"""

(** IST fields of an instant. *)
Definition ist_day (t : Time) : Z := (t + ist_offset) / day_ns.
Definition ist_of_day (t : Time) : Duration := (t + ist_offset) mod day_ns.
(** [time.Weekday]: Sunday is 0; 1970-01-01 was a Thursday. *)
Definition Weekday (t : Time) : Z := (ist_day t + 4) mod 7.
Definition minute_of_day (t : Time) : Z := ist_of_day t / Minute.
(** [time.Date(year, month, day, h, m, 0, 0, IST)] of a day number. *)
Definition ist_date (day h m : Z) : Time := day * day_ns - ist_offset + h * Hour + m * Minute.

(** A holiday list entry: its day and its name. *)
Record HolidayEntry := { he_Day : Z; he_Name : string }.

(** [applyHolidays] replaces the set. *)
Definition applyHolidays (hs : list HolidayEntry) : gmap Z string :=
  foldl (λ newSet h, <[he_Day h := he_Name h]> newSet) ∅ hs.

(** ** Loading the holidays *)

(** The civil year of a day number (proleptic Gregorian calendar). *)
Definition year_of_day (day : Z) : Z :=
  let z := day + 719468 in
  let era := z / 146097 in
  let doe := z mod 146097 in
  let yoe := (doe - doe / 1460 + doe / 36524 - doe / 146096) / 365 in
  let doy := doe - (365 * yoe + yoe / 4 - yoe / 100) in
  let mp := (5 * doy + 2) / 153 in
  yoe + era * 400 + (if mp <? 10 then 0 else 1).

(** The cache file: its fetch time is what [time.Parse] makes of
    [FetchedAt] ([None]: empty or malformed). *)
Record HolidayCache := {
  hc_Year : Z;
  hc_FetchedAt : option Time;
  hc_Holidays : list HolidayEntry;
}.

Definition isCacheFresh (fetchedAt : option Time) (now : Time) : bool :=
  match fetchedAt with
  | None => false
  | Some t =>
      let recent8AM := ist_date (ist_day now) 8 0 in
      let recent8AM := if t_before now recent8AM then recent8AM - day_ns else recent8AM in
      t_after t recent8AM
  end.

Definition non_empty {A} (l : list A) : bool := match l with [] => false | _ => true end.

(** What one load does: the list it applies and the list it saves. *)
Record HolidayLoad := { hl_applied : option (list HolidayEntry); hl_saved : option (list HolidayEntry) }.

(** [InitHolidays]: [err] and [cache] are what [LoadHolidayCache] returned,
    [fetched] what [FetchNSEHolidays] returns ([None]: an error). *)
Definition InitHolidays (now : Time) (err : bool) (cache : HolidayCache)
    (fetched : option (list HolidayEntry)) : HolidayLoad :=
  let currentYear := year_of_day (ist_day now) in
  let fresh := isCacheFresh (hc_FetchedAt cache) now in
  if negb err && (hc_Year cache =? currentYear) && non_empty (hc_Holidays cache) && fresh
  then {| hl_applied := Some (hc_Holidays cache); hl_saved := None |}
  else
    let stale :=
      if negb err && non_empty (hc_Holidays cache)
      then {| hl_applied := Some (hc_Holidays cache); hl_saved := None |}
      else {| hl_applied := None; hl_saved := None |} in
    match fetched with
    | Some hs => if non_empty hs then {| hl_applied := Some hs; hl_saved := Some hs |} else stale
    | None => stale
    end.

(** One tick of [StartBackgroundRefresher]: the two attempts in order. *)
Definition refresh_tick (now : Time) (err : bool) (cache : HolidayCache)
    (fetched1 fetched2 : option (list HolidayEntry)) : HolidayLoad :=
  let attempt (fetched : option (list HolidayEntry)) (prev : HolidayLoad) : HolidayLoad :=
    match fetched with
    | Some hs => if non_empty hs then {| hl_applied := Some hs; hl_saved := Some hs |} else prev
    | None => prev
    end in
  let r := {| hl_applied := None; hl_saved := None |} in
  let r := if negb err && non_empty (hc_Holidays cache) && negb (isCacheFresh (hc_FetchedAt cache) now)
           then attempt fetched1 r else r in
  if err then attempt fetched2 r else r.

"""
"""

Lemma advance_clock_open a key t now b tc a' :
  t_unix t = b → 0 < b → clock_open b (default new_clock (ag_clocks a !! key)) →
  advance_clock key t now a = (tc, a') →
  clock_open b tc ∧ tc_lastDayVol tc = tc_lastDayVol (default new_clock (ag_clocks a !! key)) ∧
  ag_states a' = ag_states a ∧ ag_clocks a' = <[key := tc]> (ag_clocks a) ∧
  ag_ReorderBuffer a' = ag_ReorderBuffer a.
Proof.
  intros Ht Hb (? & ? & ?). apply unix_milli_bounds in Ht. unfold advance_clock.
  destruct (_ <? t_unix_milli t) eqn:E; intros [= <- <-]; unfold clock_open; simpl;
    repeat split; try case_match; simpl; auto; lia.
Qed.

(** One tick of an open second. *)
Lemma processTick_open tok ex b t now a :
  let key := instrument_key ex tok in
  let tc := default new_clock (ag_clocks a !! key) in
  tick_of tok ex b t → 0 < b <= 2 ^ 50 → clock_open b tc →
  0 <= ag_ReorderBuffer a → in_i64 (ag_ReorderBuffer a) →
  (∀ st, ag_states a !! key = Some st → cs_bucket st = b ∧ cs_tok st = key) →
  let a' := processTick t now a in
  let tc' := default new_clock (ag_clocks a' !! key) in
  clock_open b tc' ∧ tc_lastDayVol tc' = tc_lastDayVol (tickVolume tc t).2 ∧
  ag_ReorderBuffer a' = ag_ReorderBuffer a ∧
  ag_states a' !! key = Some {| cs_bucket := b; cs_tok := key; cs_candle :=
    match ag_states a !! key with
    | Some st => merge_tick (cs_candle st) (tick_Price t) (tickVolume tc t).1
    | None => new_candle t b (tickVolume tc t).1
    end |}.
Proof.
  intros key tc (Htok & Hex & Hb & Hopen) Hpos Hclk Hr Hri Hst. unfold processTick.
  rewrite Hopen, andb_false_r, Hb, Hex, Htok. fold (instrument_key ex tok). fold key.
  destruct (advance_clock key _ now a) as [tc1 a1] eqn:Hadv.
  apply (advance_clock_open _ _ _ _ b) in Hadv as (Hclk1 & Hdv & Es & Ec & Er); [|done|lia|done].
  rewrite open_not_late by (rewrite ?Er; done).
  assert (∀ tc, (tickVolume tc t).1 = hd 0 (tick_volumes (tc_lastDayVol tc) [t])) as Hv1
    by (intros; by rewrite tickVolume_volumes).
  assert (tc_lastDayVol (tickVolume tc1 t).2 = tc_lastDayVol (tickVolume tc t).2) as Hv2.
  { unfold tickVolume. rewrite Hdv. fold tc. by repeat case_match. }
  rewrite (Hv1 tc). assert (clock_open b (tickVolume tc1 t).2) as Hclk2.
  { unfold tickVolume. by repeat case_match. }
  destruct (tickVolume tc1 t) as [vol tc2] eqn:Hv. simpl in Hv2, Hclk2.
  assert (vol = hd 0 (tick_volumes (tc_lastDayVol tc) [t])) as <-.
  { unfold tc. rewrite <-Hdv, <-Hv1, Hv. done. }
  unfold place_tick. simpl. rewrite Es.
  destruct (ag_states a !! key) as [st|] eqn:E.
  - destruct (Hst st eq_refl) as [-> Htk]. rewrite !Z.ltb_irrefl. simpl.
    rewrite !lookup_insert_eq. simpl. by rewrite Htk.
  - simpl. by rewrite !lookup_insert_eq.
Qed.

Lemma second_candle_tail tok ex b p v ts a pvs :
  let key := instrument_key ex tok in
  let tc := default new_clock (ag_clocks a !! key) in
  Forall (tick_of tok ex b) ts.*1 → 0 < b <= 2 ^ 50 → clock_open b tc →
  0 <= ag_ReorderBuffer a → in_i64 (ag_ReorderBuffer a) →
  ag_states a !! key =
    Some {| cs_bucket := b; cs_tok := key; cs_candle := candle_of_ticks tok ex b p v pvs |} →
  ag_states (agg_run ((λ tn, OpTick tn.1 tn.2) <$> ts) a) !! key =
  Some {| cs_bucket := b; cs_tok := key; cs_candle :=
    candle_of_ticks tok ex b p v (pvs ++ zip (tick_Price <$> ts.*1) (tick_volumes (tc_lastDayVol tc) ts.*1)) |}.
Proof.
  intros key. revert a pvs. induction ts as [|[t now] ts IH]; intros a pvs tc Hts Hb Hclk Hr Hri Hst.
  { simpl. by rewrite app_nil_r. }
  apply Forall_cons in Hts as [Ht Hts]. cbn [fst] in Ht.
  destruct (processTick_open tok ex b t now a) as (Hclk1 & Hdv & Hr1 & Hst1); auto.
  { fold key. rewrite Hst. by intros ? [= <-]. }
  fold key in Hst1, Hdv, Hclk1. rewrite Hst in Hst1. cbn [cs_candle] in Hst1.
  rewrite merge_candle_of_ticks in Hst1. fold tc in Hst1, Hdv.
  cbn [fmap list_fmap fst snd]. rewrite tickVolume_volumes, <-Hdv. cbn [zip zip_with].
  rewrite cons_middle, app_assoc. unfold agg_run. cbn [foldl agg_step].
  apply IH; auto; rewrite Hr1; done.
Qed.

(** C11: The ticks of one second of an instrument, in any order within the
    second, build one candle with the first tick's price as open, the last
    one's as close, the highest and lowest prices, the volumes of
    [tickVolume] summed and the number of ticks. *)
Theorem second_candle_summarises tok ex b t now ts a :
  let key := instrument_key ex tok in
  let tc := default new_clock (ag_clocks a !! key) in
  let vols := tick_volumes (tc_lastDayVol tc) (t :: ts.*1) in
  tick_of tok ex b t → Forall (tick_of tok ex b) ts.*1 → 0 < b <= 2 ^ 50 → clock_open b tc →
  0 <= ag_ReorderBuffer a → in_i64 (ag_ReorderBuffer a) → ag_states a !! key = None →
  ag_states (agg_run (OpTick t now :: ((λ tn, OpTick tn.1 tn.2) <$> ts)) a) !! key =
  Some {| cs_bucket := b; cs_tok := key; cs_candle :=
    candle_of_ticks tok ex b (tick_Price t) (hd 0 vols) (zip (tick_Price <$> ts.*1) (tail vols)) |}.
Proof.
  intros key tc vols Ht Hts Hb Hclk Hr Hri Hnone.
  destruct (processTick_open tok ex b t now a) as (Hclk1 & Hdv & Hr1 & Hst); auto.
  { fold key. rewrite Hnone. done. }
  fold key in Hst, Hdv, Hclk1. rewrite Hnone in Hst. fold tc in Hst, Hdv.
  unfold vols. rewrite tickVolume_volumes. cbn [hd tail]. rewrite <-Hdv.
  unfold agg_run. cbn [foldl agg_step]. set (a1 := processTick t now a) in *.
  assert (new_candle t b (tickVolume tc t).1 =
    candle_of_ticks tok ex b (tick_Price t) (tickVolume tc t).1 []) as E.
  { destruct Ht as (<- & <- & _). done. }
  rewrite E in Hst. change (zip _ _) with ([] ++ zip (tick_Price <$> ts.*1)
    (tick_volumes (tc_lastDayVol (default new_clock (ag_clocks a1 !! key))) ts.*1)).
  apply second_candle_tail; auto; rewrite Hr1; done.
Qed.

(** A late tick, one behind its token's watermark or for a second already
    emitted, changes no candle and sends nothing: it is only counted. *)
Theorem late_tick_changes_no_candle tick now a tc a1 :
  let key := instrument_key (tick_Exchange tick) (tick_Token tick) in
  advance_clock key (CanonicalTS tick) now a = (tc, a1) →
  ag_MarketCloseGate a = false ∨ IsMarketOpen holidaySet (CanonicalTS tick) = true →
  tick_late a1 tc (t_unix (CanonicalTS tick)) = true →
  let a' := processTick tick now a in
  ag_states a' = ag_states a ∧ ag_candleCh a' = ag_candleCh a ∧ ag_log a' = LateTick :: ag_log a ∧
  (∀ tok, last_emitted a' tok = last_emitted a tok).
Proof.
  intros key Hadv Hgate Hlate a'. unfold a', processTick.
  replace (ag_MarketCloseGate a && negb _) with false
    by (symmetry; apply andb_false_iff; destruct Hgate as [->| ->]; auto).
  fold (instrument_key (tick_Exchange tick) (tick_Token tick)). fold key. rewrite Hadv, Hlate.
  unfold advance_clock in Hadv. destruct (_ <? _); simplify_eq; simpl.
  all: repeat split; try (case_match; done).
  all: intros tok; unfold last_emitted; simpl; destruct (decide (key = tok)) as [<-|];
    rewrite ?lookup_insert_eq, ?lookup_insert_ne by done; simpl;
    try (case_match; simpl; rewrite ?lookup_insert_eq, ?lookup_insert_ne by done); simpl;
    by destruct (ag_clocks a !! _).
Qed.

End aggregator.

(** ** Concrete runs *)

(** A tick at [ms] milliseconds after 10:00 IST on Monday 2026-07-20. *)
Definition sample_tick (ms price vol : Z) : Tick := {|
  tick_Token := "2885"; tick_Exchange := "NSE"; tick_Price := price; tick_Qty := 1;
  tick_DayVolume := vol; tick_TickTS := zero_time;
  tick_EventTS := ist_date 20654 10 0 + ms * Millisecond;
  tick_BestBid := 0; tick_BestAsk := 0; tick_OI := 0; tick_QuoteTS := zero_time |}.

"""
"""

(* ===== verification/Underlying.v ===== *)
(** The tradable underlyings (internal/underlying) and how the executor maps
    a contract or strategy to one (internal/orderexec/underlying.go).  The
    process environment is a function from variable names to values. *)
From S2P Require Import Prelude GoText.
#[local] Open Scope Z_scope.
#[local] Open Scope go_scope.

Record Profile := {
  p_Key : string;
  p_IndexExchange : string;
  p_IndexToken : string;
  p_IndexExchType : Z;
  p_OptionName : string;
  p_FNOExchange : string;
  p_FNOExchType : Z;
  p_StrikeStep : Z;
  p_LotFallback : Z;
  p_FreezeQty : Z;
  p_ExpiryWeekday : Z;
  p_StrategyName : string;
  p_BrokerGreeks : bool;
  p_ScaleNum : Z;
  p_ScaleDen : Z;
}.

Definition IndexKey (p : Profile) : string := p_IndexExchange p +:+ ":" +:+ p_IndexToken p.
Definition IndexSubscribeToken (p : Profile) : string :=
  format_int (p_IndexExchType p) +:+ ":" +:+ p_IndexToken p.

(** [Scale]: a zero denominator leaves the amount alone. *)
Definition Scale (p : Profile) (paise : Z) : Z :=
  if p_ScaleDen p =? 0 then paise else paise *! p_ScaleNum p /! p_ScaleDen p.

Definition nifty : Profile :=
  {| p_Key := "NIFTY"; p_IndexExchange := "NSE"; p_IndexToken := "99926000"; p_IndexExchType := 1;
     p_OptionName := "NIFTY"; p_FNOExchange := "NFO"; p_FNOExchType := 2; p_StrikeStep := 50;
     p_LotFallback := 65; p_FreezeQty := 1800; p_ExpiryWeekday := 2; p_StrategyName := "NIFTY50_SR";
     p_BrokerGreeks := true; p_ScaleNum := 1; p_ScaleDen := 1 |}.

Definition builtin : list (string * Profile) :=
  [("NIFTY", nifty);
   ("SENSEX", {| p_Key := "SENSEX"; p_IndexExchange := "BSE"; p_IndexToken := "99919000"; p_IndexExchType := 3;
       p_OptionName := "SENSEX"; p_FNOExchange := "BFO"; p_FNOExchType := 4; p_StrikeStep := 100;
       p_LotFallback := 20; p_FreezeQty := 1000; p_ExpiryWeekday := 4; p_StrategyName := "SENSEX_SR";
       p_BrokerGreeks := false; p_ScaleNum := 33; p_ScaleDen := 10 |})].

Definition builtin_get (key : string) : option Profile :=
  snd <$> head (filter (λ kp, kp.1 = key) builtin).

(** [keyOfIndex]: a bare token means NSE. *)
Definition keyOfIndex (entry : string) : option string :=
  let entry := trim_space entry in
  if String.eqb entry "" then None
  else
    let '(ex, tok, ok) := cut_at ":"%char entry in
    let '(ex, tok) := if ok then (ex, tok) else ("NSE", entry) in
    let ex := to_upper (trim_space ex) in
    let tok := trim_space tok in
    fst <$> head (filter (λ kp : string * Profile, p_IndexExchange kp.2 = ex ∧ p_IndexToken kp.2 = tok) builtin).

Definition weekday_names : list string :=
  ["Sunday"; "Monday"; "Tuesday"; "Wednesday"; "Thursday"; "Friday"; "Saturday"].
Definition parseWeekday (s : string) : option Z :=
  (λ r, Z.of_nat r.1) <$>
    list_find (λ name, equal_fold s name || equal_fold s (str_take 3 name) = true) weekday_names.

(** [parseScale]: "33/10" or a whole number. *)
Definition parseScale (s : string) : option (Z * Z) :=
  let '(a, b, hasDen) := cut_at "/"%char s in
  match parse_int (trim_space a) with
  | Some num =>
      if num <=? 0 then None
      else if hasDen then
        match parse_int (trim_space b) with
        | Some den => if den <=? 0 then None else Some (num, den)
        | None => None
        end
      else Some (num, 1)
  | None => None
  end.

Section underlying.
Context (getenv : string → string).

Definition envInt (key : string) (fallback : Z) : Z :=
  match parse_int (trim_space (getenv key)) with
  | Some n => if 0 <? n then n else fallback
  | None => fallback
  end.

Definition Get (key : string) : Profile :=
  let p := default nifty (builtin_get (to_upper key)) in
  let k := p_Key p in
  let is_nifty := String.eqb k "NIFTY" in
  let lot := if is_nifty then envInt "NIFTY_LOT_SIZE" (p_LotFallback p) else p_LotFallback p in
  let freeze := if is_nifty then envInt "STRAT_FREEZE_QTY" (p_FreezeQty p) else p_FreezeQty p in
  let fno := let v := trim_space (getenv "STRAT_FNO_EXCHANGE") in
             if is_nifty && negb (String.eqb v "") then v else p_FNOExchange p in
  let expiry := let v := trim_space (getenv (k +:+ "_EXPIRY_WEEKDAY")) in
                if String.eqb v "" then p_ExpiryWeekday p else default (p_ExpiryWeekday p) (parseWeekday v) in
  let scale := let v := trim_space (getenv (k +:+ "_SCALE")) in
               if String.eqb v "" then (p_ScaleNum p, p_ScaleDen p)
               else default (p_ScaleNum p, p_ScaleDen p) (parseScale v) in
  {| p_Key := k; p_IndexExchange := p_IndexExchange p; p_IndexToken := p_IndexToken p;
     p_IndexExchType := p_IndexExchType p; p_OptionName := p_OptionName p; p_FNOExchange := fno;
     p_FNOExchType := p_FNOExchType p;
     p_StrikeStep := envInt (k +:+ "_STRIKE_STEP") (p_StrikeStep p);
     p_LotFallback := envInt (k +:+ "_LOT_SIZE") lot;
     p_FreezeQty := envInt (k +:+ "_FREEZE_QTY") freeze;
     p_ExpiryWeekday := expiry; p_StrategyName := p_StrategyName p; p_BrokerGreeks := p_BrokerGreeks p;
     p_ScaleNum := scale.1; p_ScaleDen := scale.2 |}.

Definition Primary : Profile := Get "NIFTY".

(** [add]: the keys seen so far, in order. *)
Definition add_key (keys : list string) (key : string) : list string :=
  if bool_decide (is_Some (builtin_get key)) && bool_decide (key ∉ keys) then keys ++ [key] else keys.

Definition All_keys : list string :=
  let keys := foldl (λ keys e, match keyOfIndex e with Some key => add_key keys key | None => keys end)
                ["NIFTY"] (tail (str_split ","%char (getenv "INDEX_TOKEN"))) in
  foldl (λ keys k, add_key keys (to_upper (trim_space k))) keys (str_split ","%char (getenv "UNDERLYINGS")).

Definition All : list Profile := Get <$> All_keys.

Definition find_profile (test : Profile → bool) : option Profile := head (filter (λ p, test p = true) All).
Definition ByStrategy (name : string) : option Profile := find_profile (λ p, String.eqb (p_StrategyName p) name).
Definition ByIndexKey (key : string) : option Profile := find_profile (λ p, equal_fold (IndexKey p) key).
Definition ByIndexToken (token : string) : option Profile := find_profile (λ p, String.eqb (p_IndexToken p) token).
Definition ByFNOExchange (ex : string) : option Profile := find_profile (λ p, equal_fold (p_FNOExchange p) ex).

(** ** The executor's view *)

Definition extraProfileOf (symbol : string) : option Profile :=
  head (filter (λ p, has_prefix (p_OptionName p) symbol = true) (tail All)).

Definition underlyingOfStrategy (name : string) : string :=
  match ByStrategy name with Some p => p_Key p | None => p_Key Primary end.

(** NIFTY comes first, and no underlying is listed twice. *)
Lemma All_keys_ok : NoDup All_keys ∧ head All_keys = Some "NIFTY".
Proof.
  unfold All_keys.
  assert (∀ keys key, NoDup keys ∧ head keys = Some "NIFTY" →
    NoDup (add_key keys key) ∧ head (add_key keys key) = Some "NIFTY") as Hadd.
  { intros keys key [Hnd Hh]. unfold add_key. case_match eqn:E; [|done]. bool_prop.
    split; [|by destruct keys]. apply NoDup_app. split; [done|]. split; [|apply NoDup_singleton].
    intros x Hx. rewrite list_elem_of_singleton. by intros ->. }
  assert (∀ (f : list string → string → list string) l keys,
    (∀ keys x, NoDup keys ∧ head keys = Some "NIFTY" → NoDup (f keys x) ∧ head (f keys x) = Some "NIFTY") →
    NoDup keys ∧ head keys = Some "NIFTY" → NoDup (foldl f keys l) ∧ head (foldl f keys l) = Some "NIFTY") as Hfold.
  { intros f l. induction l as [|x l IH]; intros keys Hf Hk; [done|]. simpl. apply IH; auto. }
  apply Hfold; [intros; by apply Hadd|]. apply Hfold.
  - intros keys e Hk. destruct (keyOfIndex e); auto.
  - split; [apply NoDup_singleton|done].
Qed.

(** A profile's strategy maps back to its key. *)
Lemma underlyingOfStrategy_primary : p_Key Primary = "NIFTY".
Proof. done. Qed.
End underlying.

"""

[Aim of the exercise]
From the listing above, the lines starting with the one that has "(** IST fields of an instant. *)" and running through the one that has "(** [time.Weekday]: Sunday" should be copied exactly, ends included.

[Solution to this task]
(** IST fields of an instant. *)
Definition ist_day (t : Time) : Z := (t + ist_offset) / day_ns.
Definition ist_of_day (t : Time) : Duration := (t + ist_offset) mod day_ns.
(** [time.Weekday]: Sunday is 0; 1970-01-01 was a Thursday. *)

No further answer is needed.